(** ** Owners *)
(** [b] has a block on device [p] that [deallocate] frees. *)
Definition owner (b : Buffer) (p : Z) : Prop := device_ b = Some p ∧ allocate_ b = true ∧ size_ b ≠ 0.

Section owned.
Context (cfg : Z → AllocatorConfig).
Context (Hcfg : ∀ p, alloc_config_ok (cfg p) ∧ dram_bank_size (cfg p) <= 2 ^ 32).

(** Every device has its allocator; every owner has a live block; different
    owners of a device have different ones.  [M p] is the machine of device [p]. *)
Record owned (M : Z → machine) (st : store) : Prop := mk_owned {
  ow_device : ∀ p d, devices st !! p = Some d → ∃ a, device_allocator d = Some a ∧ sim (cfg p) a (M p);
  ow_live : ∀ i b p, objects st !! i = Some b → owner b p →
    is_Some (devices st !! p) ∧ live_at (M p) (buffer_type_ b) (address_ b) ∧ 0 <= address_ b < 2 ^ 32;
  ow_distinct : ∀ i j b b' p, objects st !! i = Some b → objects st !! j = Some b' → owner b p → owner b' p →
    (buffer_type_ b, address_ b) = (buffer_type_ b', address_ b') → i = j
}.

(** The store without the object at [p]. *)
Abbreviation without p st := (set_objects (delete p (objects st)) st).

Lemma without_Some st i j b : objects (without i st) !! j = Some b ↔ i ≠ j ∧ objects st !! j = Some b.
Proof. apply lookup_delete_Some. Qed.
Lemma put_Some st i b j b' :
  objects (set_objects (<[i := b]> (objects st)) st) !! j = Some b' ↔ i = j ∧ b = b' ∨ i ≠ j ∧ objects st !! j = Some b'.
Proof. apply lookup_insert_Some. Qed.

Definition upd_device (M : Z → machine) (p : Z) (m : machine) : Z → machine := λ q, if decide (q = p) then m else M q.
Lemma upd_device_same M p m : upd_device M p m p = m.
Proof. unfold upd_device. by rewrite decide_True. Qed.

(** Fewer owners: any change of objects that makes no new one. *)
Lemma owned_fewer M st st' :
  owned M st → devices st' = devices st →
  (∀ i b p, objects st' !! i = Some b → owner b p → ∃ b', objects st !! i = Some b' ∧ owner b' p
     ∧ buffer_type_ b' = buffer_type_ b ∧ address_ b' = address_ b) → owned M st'.
Proof.
  intros [Hd Hl Hdis] E Hsub. split.
  - intros p d. rewrite E. apply Hd.
  - intros i b p Hi Ho. destruct (Hsub i b p Hi Ho) as (b' & Hi' & Ho' & Et & Ea). rewrite E, <- Et, <- Ea. by eapply Hl.
  - intros i j b b' p Hi Hj Ho Ho' Heq. destruct (Hsub i b p Hi Ho) as (c1 & Hi' & Ho1 & Et1 & Ea1).
    destruct (Hsub j b' p Hj Ho') as (c2 & Hj' & Ho2 & Et2 & Ea2).
    apply (Hdis i j c1 c2 p Hi' Hj' Ho1 Ho2). congruence.
Qed.

Lemma owned_without M st p : owned M st → owned M (without p st).
Proof. intros H. eapply owned_fewer; [done|done|]. intros i b q [? Hi]%without_Some Ho. by exists b. Qed.

(** Objects that own nothing. *)
Lemma owned_put M st i b : owned M (without i st) → (∀ p, ¬ owner b p) → owned M (set_objects (<[i := b]> (objects st)) st).
Proof.
  intros H Hno. eapply owned_fewer; [exact H|done|]. intros j b' q Hj Ho. cbn in *.
  apply lookup_insert_Some in Hj as [[<- <-]|[Hne Hj]]; [by destruct (Hno q)|]. exists b'. by rewrite lookup_delete_ne.
Qed.

Lemma with_device_run {B} M st p d (f : ST Allocator B) r a a' m :
  owned M st → devices st !! p = Some d → device_allocator d = Some a → f a = (r, a') → sim (cfg p) a' m →
  (∀ i b, objects st !! i = Some b → owner b p → live_at m (buffer_type_ b) (address_ b)) →
  ∃ st', with_device_allocator (Some p) f st = (r, st') ∧ owned (upd_device M p m) st'
    ∧ objects st' = objects st ∧ BUFFER_MAP st' = BUFFER_MAP st
    ∧ devices st' = <[p := mk_device (device_id d) (initialized_ d) (Some a')]> (devices st).
Proof.
  intros [Hd Hl Hdis] Hp Ha Hf Hs Hm. unfold with_device_allocator. cbn. rewrite Hp. cbn. rewrite Ha. cbn. rewrite Hf.
  eexists. split; [done|]. split; [|done]. unfold upd_device. split; cbn.
  - intros q dq [[<- <-]|[Hne Hq]]%lookup_insert_Some; [by rewrite decide_True; eauto|rewrite decide_False by done; by apply Hd].
  - intros i b q Hi Ho. destruct (Hl i b q Hi Ho) as (Hex & Hlive & Hr). split; [|split; [|done]].
    + destruct (decide (p = q)) as [->|]; [rewrite lookup_insert_eq; eauto|by rewrite lookup_insert_ne].
    + case_decide as Hq; [subst q; by apply (Hm i)|done].
  - exact Hdis.
Qed.

(** What a buffer asks for does not overflow. *)
Definition request_valid (b : Buffer) : Prop :=
  ∀ p size shards, device_ b = Some p → allocation_request b = Ok (size, shards) →
    valid_call (cfg p) (AllocateBuffer size (page_size_ b) (buffer_type_ b) true shards).

Lemma valid_bottom_up c size page_size t bu bu' shards :
  valid_call c (AllocateBuffer size page_size t bu shards) → valid_call c (AllocateBuffer size page_size t bu' shards).
Proof. done. Qed.

(** ** Allocating *)
Lemma put_run {B} p b (k : unit → ST store B) st :
  (put_object p b ≫= k) st = k tt (set_objects (<[p := b]> (objects st)) st).
Proof. done. Qed.
Lemma get_object_run {B} p b (k : Buffer → ST store B) st :
  objects st !! p = Some b → (get_object p ≫= k) st = k b st.
Proof. intros H. unfold get_object, mbind, ST_bind, get_st, lift_st. by rewrite H. Qed.
Lemma get_device_run {B} p d (k : Device → ST store B) st :
  devices st !! p = Some d → (get_device (Some p) ≫= k) st = k d st.
Proof. intros H. unfold get_device, mbind, ST_bind, get_st, lift_st. cbn. by rewrite H. Qed.

(** Giving the object at [i] a fresh block. *)
Lemma owned_given M st i b p ad :
  owned M (without i st) → device_ b = Some p → is_Some (devices st !! p) →
  live_at (M p) (buffer_type_ b) ad → 0 <= ad < 2 ^ 32 →
  (∀ j b', j ≠ i → objects st !! j = Some b' → owner b' p → (buffer_type_ b', address_ b') ≠ (buffer_type_ b, ad)) →
  owned M (set_objects (<[i := set_address ad b]> (objects st)) st).
Proof.
  intros [Hd Hl Hdis] Hb Hp Hlive Hr Hfresh. split; [exact Hd| |].
  - intros j b' q [[<- <-]|[Hne Hj]]%put_Some Ho.
    + destruct Ho as (Hq & _). cbn in Hq. rewrite Hb in Hq. injection Hq as <-. done.
    + apply (Hl j b' q); [|done]. by rewrite without_Some.
  - intros j k b1 b2 q [[<- <-]|[Hj Hj']]%put_Some [[<- <-]|[Hk Hk']]%put_Some Ho1 Ho2 Heq; [done|exfalso..|].
    + destruct Ho1 as (Hq & _). cbn in Hq. rewrite Hb in Hq. injection Hq as <-. by apply (Hfresh k b2).
    + destruct Ho2 as (Hq & _). cbn in Hq. rewrite Hb in Hq. injection Hq as <-. by apply (Hfresh j b1).
    + apply (Hdis j k b1 b2 q); [by rewrite without_Some..|done|done|done].
Qed.

Lemma run_enqueue_allocate M st i b bu p :
  owned M (without i st) → objects st !! i = Some b → device_ b = Some p → is_Some (devices st !! p) → request_valid b →
  ∃ r st' M', EnqueueAllocateBufferImpl i bu st = (r, st') ∧ owned M' (without i st') ∧ (r = Ok tt → owned M' st')
    ∧ (∀ q, is_Some (devices st !! q) → is_Some (devices st' !! q))
    ∧ (r = Ok tt → ∃ ad, objects st' !! i = Some (set_address ad b)) ∧ BUFFER_MAP st' = BUFFER_MAP st.
Proof.
  intros Ho Hi Hb [d Hp] Hv. unfold EnqueueAllocateBufferImpl. rewrite (get_object_run _ b) by done.
  destruct (allocation_request b) as [[size shards]|e] eqn:Hreq.
  2: { exists (Err e), st, M. split_and!; try done. }
  rewrite (run_lift _ (size, shards)) by done. cbn [fst snd].
  destruct (ow_device _ _ Ho p d Hp) as (a & Ha & Hs). destruct (Hcfg p) as [Hc Hsize].
  destruct (allocate_live (cfg p) a (M p) size (page_size_ b) (buffer_type_ b) bu shards Hc Hsize Hs) as (r & a' & m & Hrun & Hs' & Hkeep & Hnew).
  { eapply valid_bottom_up. by apply Hv. }
  assert (Hoth : ∀ j b', objects (without i st) !! j = Some b' → owner b' p → live_at m (buffer_type_ b') (address_ b')).
  { intros j b' Hj Ho'. apply Hkeep. by eapply ow_live. }
  destruct (with_device_run M (without i st) p d _ r a a' m Ho Hp Ha Hrun Hs' Hoth) as (st1 & Hrun1 & Ho1 & Eo & Em & Ed).
  set (st2 := set_objects (objects st) st1).
  assert (Hrun2 : with_device_allocator (Some p)
    (AllocatorOps.allocate_buffer size (page_size_ b) (buffer_type_ b) bu shards) st = (r, st2)).
  { unfold with_device_allocator in Hrun1 |- *. cbn in *. rewrite Hp in *. cbn in *. rewrite Ha in *. cbn in *. rewrite Hrun in *.
    injection Hrun1 as <-. done. }
  assert (Ho2 : owned (upd_device M p m) (without i st2)).
  { eapply owned_fewer; [exact Ho1|done|]. intros j b' q Hj Hq. exists b'. cbn in *. by rewrite Eo. }
  assert (Hdev : ∀ q, is_Some (devices st !! q) → is_Some (devices st2 !! q)).
  { intros q Hq. cbn. rewrite Ed. destruct (decide (p = q)) as [->|]; [rewrite lookup_insert_eq; eauto|by rewrite lookup_insert_ne]. }
  rewrite Hb. destruct r as [ad|e].
  2: { exists (Err e), st2, (upd_device M p m). split_and!; try done. unfold mbind, ST_bind. by rewrite Hrun2. }
  rewrite (ST_bind_ok _ _ _ _ _ Hrun2). destruct (Hnew ad eq_refl) as (Hlive & Hnot & Hr). rewrite u32_small by lia.
  rewrite run_check by (apply Z.leb_le; lia). unfold put_object, modify_st.
  assert (Hown : owned (upd_device M p m) (set_objects (<[i := set_address ad b]> (objects st2)) st2)).
  { apply (owned_given _ _ _ _ p); [done|done|apply Hdev; eauto|by rewrite upd_device_same|done|].
    intros j b' Hne Hj Hoj [= Et Ea]. apply Hnot. rewrite <- Et, <- Ea. eapply (ow_live M (without i st) Ho j); [|done].
    by rewrite without_Some. }
  eexists (Ok tt), _, (upd_device M p m). split; [done|]. split_and!; try done.
  - by apply owned_without.
  - intros _. exists ad. cbn. by rewrite lookup_insert_eq.
Qed.
(** * Assembling device commands (tt_metal/impl/dispatch/device_command.hpp)

    [DeviceCommand] is a sequence of commands under construction: a region of
    bytes, its size, and the offset of the next write.  The methods that add a
    command are here one by one.  The template parameter [hugepage_write] says
    whether the region is mapped device memory (every write then goes through
    [memcpy_to_device]) or a vector of the host; a command is then built in an
    uninitialised local variable, or in place over what the region held, so that
    members no assignment names keep unspecified values.  A pointer to data is the
    list of bytes from it on; a write outside of the region is undefined behaviour. *)
(** The board, the template parameter, [zero_init_enable], and the bytes of a local
    variable before it is assigned, by the offset the command is for. *)
Record cmd_env := mk_env {
  env_hal : Hal;
  hugepage_write : bool;
  zero_init_enable : bool;
  uninitialised : Z → list Z
}.

(** [cmd_region_addr] is the address of the region, [cmd_region] its bytes. *)
Record DeviceCommand := mk_device_command {
  cmd_sequence_sizeB : Z;
  cmd_region_addr : Z;
  cmd_region : list Z;
  cmd_write_offsetB : Z
}.

Definition with_region (r : list Z) (s : DeviceCommand) : DeviceCommand :=
  mk_device_command (cmd_sequence_sizeB s) (cmd_region_addr s) r (cmd_write_offsetB s).
Definition with_offset (o : Z) (s : DeviceCommand) : DeviceCommand :=
  mk_device_command (cmd_sequence_sizeB s) (cmd_region_addr s) (cmd_region s) o.

(** The two constructors: a region given by the caller, a vector of zeros. *)
Definition DeviceCommand_at (addr : Z) (region : list Z) (cmd_sequence_sizeB_ : Z) : outcome DeviceCommand :=
  _ ← check (cmd_sequence_sizeB_ mod 4 =? 0) TT_FATAL;
  Ok (mk_device_command cmd_sequence_sizeB_ addr region 0).
Definition DeviceCommand_new (cmd_sequence_sizeB_ : Z) : outcome DeviceCommand :=
  _ ← check (cmd_sequence_sizeB_ mod 4 =? 0) TT_FATAL;
  Ok (mk_device_command cmd_sequence_sizeB_ 0 (replicate (Z.to_nat (4 * (cmd_sequence_sizeB_ / 4))) 0) 0).

Definition cmd_vector (s : DeviceCommand) : list Z := cmd_region s.

Section device_command.
Context (E : cmd_env).
Abbreviation pcie_alignment := (host_alignment (env_hal E)).
Abbreviation l1_align := (l1_alignment (env_hal E)).

(** ** Writing *)

(** Bytes stored at an offset of the region. *)
Definition poke (dst : Z) (l : list Z) : ST DeviceCommand unit :=
  s ← get_st;
  _ ← check_st ((0 <=? dst) && (dst + Z.of_nat (length l) <=? Z.of_nat (length (cmd_region s)))) UB;
  put_st (with_region (splice (Z.to_nat dst) l (cmd_region s)) s).

(** The region as memory. *)
Definition region_mem (s : DeviceCommand) : mem := λ a, nth (Z.to_nat (a - cmd_region_addr s)) (cmd_region s) 0.

Definition memcpy (dst : Z) (src : list Z) (n : Z) : ST DeviceCommand unit :=
  _ ← check_st ((0 <=? n) && (n <=? Z.of_nat (length src))) UB;
  if hugepage_write E then
    s ← get_st;
    _ ← check_st ((0 <=? dst) && (dst + n <=? Z.of_nat (length (cmd_region s)))) UB;
    m ← lift_st (memcpy_to_device (cmd_region_addr s + dst) src n (region_mem s));
    put_st (with_region (mem_read m (cmd_region_addr s) (Z.of_nat (length (cmd_region s)))) s)
  else poke dst (take (Z.to_nat n) src).

Definition validate_cmd_write (data_sizeB : Z) : ST DeviceCommand unit :=
  s ← get_st;
  check_st (u32 (cmd_write_offsetB s + data_sizeB) <=? cmd_sequence_sizeB s) TT_ASSERT.

(** [zero] on a command of sixteen bytes *)
Definition zero (cmd : Z) : ST DeviceCommand unit := memcpy cmd (replicate 16 0) 16.

(** The pointer returned is an offset; [data] is the template parameter. *)
Definition reserve_space (data : bool) (size_to_writeB : Z) : ST DeviceCommand Z :=
  _ ← validate_cmd_write size_to_writeB;
  s ← get_st;
  let cmd := cmd_write_offsetB s in
  _ ← (if negb data && zero_init_enable E then zero cmd else mret tt);
  _ ← modify_st (λ s, with_offset (u32 (cmd_write_offsetB s + size_to_writeB)) s);
  mret cmd.

(** The command at [dst] as [initialize] leaves it: a local variable copied over, or
    the bytes of the region assigned in place. *)
Definition init_cmd (dst : Z) (initialize : list Z → list Z) : ST DeviceCommand unit :=
  if hugepage_write E then memcpy dst (initialize (uninitialised E dst)) sizeof_CQPrefetchCmd
  else
    s ← get_st;
    poke dst (initialize (take 16 (drop (Z.to_nat dst) (cmd_region s)))).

---+---

**ACTIVITY:** From the data above, copy out every line with the string "replicate" in it.

**WRITTEN REPLY:**
  Ok (mk_device_command cmd_sequence_sizeB_ 0 (replicate (Z.to_nat (4 * (cmd_sequence_sizeB_ / 4))) 0) 0).
Definition zero (cmd : Z) : ST DeviceCommand unit := memcpy cmd (replicate 16 0) 16.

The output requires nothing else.